Segment Open
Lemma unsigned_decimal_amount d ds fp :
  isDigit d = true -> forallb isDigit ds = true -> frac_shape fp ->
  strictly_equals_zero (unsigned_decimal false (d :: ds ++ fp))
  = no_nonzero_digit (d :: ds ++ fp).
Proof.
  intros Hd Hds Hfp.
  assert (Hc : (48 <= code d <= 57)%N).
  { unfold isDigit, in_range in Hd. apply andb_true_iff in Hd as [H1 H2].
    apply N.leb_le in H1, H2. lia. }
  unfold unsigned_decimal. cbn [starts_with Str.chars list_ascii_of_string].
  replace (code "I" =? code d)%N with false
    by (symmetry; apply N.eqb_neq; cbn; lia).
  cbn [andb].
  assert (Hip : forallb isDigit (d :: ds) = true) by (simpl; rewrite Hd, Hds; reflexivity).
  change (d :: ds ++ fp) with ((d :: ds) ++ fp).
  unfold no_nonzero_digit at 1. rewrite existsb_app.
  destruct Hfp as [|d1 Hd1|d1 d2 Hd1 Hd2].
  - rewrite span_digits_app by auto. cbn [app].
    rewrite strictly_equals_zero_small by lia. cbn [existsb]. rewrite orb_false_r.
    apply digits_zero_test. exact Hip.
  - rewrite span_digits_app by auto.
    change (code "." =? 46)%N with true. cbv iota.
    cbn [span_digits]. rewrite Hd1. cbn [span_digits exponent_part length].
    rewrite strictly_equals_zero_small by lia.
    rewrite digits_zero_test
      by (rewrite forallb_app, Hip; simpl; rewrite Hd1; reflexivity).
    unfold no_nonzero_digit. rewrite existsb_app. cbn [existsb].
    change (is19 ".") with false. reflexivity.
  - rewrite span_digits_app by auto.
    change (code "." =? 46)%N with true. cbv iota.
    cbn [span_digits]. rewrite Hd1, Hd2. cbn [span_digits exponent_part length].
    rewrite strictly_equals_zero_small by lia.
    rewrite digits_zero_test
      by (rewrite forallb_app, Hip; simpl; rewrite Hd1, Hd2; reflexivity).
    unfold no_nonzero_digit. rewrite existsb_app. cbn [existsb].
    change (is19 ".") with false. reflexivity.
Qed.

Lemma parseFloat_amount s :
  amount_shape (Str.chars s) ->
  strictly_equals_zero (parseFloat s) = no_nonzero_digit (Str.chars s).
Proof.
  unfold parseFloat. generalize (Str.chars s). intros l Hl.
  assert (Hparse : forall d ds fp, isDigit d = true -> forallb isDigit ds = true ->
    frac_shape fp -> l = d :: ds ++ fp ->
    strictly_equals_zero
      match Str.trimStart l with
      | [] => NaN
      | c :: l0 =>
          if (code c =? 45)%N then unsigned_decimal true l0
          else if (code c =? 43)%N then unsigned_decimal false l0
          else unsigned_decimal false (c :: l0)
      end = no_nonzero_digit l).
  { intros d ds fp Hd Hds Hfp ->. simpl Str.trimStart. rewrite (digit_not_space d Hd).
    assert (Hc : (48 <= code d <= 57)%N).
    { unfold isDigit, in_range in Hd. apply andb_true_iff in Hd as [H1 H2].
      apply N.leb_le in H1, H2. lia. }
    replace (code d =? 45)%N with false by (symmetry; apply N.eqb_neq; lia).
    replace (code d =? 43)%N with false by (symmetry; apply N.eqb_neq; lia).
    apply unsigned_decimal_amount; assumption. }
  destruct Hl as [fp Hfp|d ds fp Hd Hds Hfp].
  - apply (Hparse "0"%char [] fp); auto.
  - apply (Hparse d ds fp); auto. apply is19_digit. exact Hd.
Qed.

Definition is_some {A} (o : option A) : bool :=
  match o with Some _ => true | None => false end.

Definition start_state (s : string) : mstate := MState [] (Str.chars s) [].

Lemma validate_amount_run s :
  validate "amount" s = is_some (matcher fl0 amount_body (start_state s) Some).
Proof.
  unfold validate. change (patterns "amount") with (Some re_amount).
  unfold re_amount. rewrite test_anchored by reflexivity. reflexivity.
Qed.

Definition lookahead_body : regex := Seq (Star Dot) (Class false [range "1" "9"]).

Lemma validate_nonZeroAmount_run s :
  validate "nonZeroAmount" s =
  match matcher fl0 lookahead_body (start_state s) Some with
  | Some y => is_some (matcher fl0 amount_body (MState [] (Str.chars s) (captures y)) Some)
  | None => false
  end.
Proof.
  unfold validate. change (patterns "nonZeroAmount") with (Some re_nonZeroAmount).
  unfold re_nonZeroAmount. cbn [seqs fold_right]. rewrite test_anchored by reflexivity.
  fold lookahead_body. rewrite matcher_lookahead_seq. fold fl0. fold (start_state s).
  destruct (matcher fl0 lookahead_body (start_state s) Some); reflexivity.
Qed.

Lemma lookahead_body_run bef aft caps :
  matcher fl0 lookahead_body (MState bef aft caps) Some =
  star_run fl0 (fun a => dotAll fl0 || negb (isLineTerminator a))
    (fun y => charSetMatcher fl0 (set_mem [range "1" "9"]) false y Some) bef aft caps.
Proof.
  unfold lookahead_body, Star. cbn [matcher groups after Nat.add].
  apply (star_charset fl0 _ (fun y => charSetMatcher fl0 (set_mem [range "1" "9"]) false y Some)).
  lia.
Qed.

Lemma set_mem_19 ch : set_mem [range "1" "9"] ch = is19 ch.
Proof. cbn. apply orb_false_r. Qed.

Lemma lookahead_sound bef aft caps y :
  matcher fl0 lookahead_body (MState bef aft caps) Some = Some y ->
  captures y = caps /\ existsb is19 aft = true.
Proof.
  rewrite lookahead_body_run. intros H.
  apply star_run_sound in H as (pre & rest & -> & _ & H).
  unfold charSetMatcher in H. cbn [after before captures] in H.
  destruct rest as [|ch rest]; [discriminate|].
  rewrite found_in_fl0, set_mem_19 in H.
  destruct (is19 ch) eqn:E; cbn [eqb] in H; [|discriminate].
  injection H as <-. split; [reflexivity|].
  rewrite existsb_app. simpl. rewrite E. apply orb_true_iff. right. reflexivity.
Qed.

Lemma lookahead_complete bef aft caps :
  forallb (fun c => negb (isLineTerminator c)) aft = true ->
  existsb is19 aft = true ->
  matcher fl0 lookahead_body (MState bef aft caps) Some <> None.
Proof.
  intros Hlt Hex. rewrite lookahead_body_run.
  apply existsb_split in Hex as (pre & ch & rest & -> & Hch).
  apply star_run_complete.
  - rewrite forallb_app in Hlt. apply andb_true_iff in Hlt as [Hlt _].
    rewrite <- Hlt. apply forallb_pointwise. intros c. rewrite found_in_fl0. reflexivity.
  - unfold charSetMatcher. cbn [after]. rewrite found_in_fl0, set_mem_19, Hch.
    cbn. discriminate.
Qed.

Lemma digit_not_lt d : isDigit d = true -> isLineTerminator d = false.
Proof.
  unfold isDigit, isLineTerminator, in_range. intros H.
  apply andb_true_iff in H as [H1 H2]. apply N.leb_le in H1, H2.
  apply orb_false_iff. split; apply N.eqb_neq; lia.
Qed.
Segment Closed
*WHAT YOU HAVE TO DO*
Look for the string "trimStart" in the listing above and copy every line holding it.

*TASK ANSWER*
      match Str.trimStart l with
  { intros d ds fp Hd Hds Hfp ->. simpl Str.trimStart. rewrite (digit_not_space d Hd).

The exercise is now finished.